WHAT IS BEING ASKED: Scan the entries and copy each line where the word "combine" is present.

(Saved entries)
(** * Hedge-fund risk pipeline: a shallow embedding of [analyze_risk.py]

    The pipeline works on pandas tables of [float64] cells.  Cells are
    modelled as extended reals: a finite value carries an exact real number
    (rounding and overflow of binary64 are not modelled, and zero is
    unsigned), while [NaN], [+inf] and [-inf] are explicit and follow the
    IEEE 754 rules that NumPy applies to them.  Tables are lists of rows in
    the order pandas keeps them; Python exceptions are explicit results. *)

From Stdlib Require Import String Ascii.
From Stdlib Require Import Reals Lra Lia List Bool ZArith.
From Stdlib Require Import Permutation Sorted.
From Stdlib Require OrderedTypeEx.
Import ListNotations.

Open Scope R_scope.

(** ** Python exceptions *)

Inductive exn : Type :=
| ValueError
| IndexError
| TypeError
| LinAlgError.

Inductive result (A : Type) : Type :=
| Ok (a : A)
| Raise (e : exn).

Arguments Ok {A} a.
Arguments Raise {A} e.

Definition bind {A B : Type} (m : result A) (k : A -> result B) : result B :=
  match m with
  | Ok a => k a
  | Raise e => Raise e
  end.

Notation "'do' x <- m ;; k" := (bind m (fun x => k))
  (at level 10, x pattern, m at level 100, k at level 200).

(** ** The [float64] model *)

Module F64.

Inductive float64 : Type :=
| Fin (x : R)
| PInf
| NInf
| NaN.

Definition Rltb (x y : R) : bool := if Rlt_dec x y then true else false.
Definition Rleb (x y : R) : bool := if Rle_dec x y then true else false.
Definition Reqb (x y : R) : bool := if Req_dec_T x y then true else false.

Definition isnan (a : float64) : bool :=
  match a with NaN => true | _ => false end.

Definition isfinite (a : float64) : bool :=
  match a with Fin _ => true | _ => false end.

Definition neg (a : float64) : float64 :=
  match a with
  | Fin x => Fin (- x)
  | PInf => NInf
  | NInf => PInf
  | NaN => NaN
  end.

Definition add (a b : float64) : float64 :=
  match a, b with
  | NaN, _ | _, NaN => NaN
  | Fin x, Fin y => Fin (x + y)
  | PInf, NInf | NInf, PInf => NaN
  | PInf, _ | _, PInf => PInf
  | NInf, _ | _, NInf => NInf
  end.

Definition sub (a b : float64) : float64 := add a (neg b).

(** An infinity of the sign of [x]; [0 * inf] is [NaN]. *)
Definition inf_signed (x : R) (pos : float64) : float64 :=
  if Rltb 0 x then pos else if Rltb x 0 then neg pos else NaN.

Definition mul (a b : float64) : float64 :=
  match a, b with
  | NaN, _ | _, NaN => NaN
  | Fin x, Fin y => Fin (x * y)
  | Fin x, PInf | PInf, Fin x => inf_signed x PInf
  | Fin x, NInf | NInf, Fin x => inf_signed x NInf
  | PInf, PInf | NInf, NInf => PInf
  | PInf, NInf | NInf, PInf => NInf
  end.

(** Division by zero does not raise on NumPy scalars and arrays: [0/0] is
    [NaN] and [x/0] an infinity of the sign of [x]. *)
Definition div (a b : float64) : float64 :=
  match a, b with
  | NaN, _ | _, NaN => NaN
  | Fin x, Fin y => if Reqb y 0 then inf_signed x PInf else Fin (x / y)
  | Fin _, PInf | Fin _, NInf => Fin 0
  | PInf, Fin y => if Rltb y 0 then NInf else PInf
  | NInf, Fin y => if Rltb y 0 then PInf else NInf
  | PInf, PInf | PInf, NInf | NInf, PInf | NInf, NInf => NaN
  end.

(** [a < b]; every comparison with [NaN] is false. *)
Definition ltb (a b : float64) : bool :=
  match a, b with
  | NaN, _ | _, NaN => false
  | Fin x, Fin y => Rltb x y
  | NInf, NInf => false
  | NInf, _ => true
  | _, NInf => false
  | PInf, _ => false
  | Fin _, PInf => true
  end.

Definition leb (a b : float64) : bool :=
  match a, b with
  | NaN, _ | _, NaN => false
  | Fin x, Fin y => Rleb x y
  | NInf, _ => true
  | _, NInf => false
  | _, PInf => true
  | PInf, Fin _ => false
  end.

(** [np.log]: [log 0 = -inf], the logarithm of a negative number is [NaN]. *)
Definition log (a : float64) : float64 :=
  match a with
  | Fin x => if Rltb 0 x then Fin (ln x) else if Reqb x 0 then NInf else NaN
  | PInf => PInf
  | NInf => NaN
  | NaN => NaN
  end.

(** [np.exp]. *)
Definition exp (a : float64) : float64 :=
  match a with
  | Fin x => Fin (Rtrigo_def.exp x)
  | PInf => PInf
  | NInf => Fin 0
  | NaN => NaN
  end.

(** [ndarray.sum()] and [ndarray.mean()]: plain IEEE summation. *)
Definition np_sum (l : list float64) : float64 :=
  fold_left add l (Fin 0).

Definition np_mean (l : list float64) : float64 :=
  div (np_sum l) (Fin (INR (length l))).

(** [Series.sum()], whose default [skipna=True] leaves the [NaN] cells out. *)
Definition series_sum (l : list float64) : float64 :=
  np_sum (filter (fun a => negb (isnan a)) l).

End F64.

Import F64.

(** ** Tail Risk Estimator *)

(** Insertion sort, standing for the sort inside [np.quantile]. *)
Fixpoint insert_sorted (a : float64) (l : list float64) : list float64 :=
  match l with
  | [] => [a]
  | b :: l' => if leb a b then a :: l else b :: insert_sorted a l'
  end.

Definition np_sort (l : list float64) : list float64 :=
  fold_right insert_sorted [] l.

(** NumPy's [_lerp a b t]. *)
Definition lerp (a b : float64) (t : R) : float64 :=
  let diff_b_a := sub b a in
  if Rleb (1 / 2) t
  then sub b (mul diff_b_a (Fin (1 - t)))
  else add a (mul diff_b_a (Fin t)).

(** [np.quantile arr q] with the default method ["linear"].  The level is
    checked to lie in [[0, 1]] (a [NaN] level fails the check), an array
    holding a [NaN] has a [NaN] quantile, and the virtual index
    [(n - 1) * q] is split into its floor and the interpolation weight.  A
    virtual index at the last position takes the last value on both sides,
    through NumPy's index [-1], against which the weight is then measured.
    What NumPy does on an empty array depends on its version; here it is the
    [IndexError] of the current releases. *)
Definition np_quantile (arr : list float64) (q : float64) : result float64 :=
  match q with
  | Fin qv =>
      if Rleb 0 qv && Rleb qv 1 then
        match arr with
        | [] => Raise IndexError
        | _ :: _ =>
            if existsb isnan arr then Ok NaN
            else
              let n := length arr in
              let sorted := np_sort arr in
              let virtual_index := INR (n - 1) * qv in
              let above_bounds := Rleb (INR (n - 1)) virtual_index in
              let floor_index := Z.to_nat (Int_part virtual_index) in
              let previous_index :=
                if above_bounds then (n - 1)%nat else floor_index in
              let next_index :=
                if above_bounds then (n - 1)%nat else S floor_index in
              let gamma :=
                if above_bounds then virtual_index + 1
                else virtual_index - INR floor_index in
              Ok (lerp (nth previous_index sorted NaN)
                       (nth next_index sorted NaN) gamma)
        end
      else Raise ValueError
  | _ => Raise ValueError
  end.

(** [compute_var_es returns confidence]. *)
Definition compute_var_es (returns : list float64) (confidence : float64)
  : result (float64 * float64) :=
  let r := returns in
  do var_threshold <- np_quantile r (sub (Fin 1) confidence) ;;
  let var := neg var_threshold in
  let tail_losses := filter (fun x => ltb x var_threshold) r in
  let es :=
    if (0 <? length tail_losses)%nat then neg (np_mean tail_losses) else NaN in
  Ok (var, es).

Definition default_confidence : float64 := Fin (95 / 100).

(** ** Tables *)

Definition date := string.
Definition asset := string.

(** A row of [asset_prices], of the long table of asset returns, of
    [positions], of the portfolio returns, of [factor_returns] and of
    [funds].  A SQL [NULL] in a numeric column is read as [NaN]. *)
Record price_row : Type :=
  { pr_date : date; pr_asset : asset; adj_close : float64 }.

Record return_row : Type :=
  { r_date : date; r_asset : asset; r_return : float64 }.

Record position_row : Type :=
  { pos_fund_id : Z; pos_asset : asset; quantity : float64 }.

Record portfolio_row : Type :=
  { pf_date : date; pf_fund_id : Z; portfolio_return : float64 }.

Record factor_row : Type :=
  { f_date : date;
    mkt_rf : float64; smb : float64; hml : float64;
    rmw : float64; cma : float64; rf : float64 }.

Record fund_row : Type :=
  { fund_id : Z; fund_name : string }.

(** A wide frame: the column labels and, per index label, the cells of that
    row in column order. *)
Record wide_frame : Type :=
  { columns : list asset; rows : list (date * list float64) }.

Definition index (w : wide_frame) : list date := map fst (rows w).

(** *** Sorting helpers *)

Section Ordering.
Context {K : Type} (cmp : K -> K -> comparison).

(** The sorted distinct labels of an axis, as [pivot] and [groupby]
    build them. *)
Fixpoint insert_unique (k : K) (l : list K) : list K :=
  match l with
  | [] => [k]
  | k' :: l' =>
      match cmp k k' with
      | Lt => k :: l
      | Eq => l
      | Gt => k' :: insert_unique k l'
      end
  end.

Definition sorted_unique (l : list K) : list K :=
  fold_right insert_unique [] l.

(** A stable sort of rows by a key. *)
Fixpoint insert_by {A : Type} (key : A -> K) (x : A) (l : list A) : list A :=
  match l with
  | [] => [x]
  | y :: l' =>
      match cmp (key x) (key y) with
      | Gt => y :: insert_by key x l'
      | _ => x :: l
      end
  end.

Definition sort_by {A : Type} (key : A -> K) (l : list A) : list A :=
  fold_right (insert_by key) [] l.
End Ordering.

Definition key_compare (k1 k2 : date * Z) : comparison :=
  match String.compare (fst k1) (fst k2) with
  | Eq => Z.compare (snd k1) (snd k2)
  | c => c
  end.

Definition key_eqb (k1 k2 : date * Z) : bool :=
  String.eqb (fst k1) (fst k2) && Z.eqb (snd k1) (snd k2).

(** ** Return Calculator *)

Definition price_key_eqb (d : date) (a : asset) (p : price_row) : bool :=
  String.eqb (pr_date p) d && String.eqb (pr_asset p) a.

Fixpoint has_duplicate_entries (prices : list price_row) : bool :=
  match prices with
  | [] => false
  | p :: rest =>
      existsb (price_key_eqb (pr_date p) (pr_asset p)) rest
      || has_duplicate_entries rest
  end.

Definition cell (prices : list price_row) (d : date) (a : asset) : float64 :=
  match find (price_key_eqb d a) prices with
  | Some p => adj_close p
  | None => NaN
  end.

(** [prices.pivot(index='date', columns='asset', values='adj_close')]: both
    axes hold their sorted distinct labels, a missing (date, asset) entry is
    [NaN], and a repeated one raises [ValueError]. *)
Definition pivot (prices : list price_row) : result wide_frame :=
  if has_duplicate_entries prices then Raise ValueError
  else
    let idx := sorted_unique String.compare (map pr_date prices) in
    let cols := sorted_unique String.compare (map pr_asset prices) in
    Ok {| columns := cols;
          rows := map (fun d => (d, map (cell prices d) cols)) idx |}.

Definition sort_index (w : wide_frame) : wide_frame :=
  {| columns := columns w; rows := sort_by String.compare fst (rows w) |}.

(** [wide.shift(1)]: every row takes the cells of the row above it in the
    frame, and the first row is all [NaN]. *)
Definition shift1 (w : wide_frame) : wide_frame :=
  {| columns := columns w;
     rows :=
       combine (index w)
               (map (fun _ => NaN) (columns w) :: removelast (map snd (rows w)))
  |}.

Definition map2 {A B C : Type} (f : A -> B -> C) (l1 : list A) (l2 : list B)
  : list C :=
  map (fun ab => f (fst ab) (snd ab)) (combine l1 l2).

(** [wide / other] for two frames with the same labels. *)
Definition frame_div (w1 w2 : wide_frame) : wide_frame :=
  {| columns := columns w1;
     rows := map2 (fun r1 r2 => (fst r1, map2 div (snd r1) (snd r2)))
                  (rows w1) (rows w2) |}.

Definition frame_log (w : wide_frame) : wide_frame :=
  {| columns := columns w;
     rows := map (fun r => (fst r, map log (snd r))) (rows w) |}.

(** [dropna()]: a row with a [NaN] in any column is dropped. *)
Definition dropna (w : wide_frame) : wide_frame :=
  {| columns := columns w;
     rows := filter (fun r => negb (existsb isnan (snd r))) (rows w) |}.

(** [reset_index().melt(id_vars='date', ...)]: the columns one after the
    other, each with the rows in index order. *)
Definition melt (w : wide_frame) : list return_row :=
  flat_map
    (fun ja : nat * asset =>
       map (fun r => {| r_date := fst r;
                        r_asset := snd ja;
                        r_return := nth (fst ja) (snd r) NaN |})
           (rows w))
    (combine (seq 0 (length (columns w))) (columns w)).

Definition compute_asset_returns (prices : list price_row)
  : result (list return_row) :=
  do wide <- pivot prices ;;
  let wide := sort_index wide in
  let returns := dropna (frame_log (frame_div wide (shift1 wide))) in
  let ret_long := melt returns in
  Ok ret_long.

(** ** Portfolio Aggregator *)

(** A row of [merged]: the columns of both sides and [weighted_return]. *)
Record merged_row : Type :=
  { m_date : date; m_asset : asset; m_return : float64;
    m_fund_id : Z; m_quantity : float64; weighted_return : float64 }.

WRITTEN ANSWER:
       combine (index w)
  map (fun ab => f (fst ab) (snd ab)) (combine l1 l2).
    (combine (seq 0 (length (columns w))) (columns w)).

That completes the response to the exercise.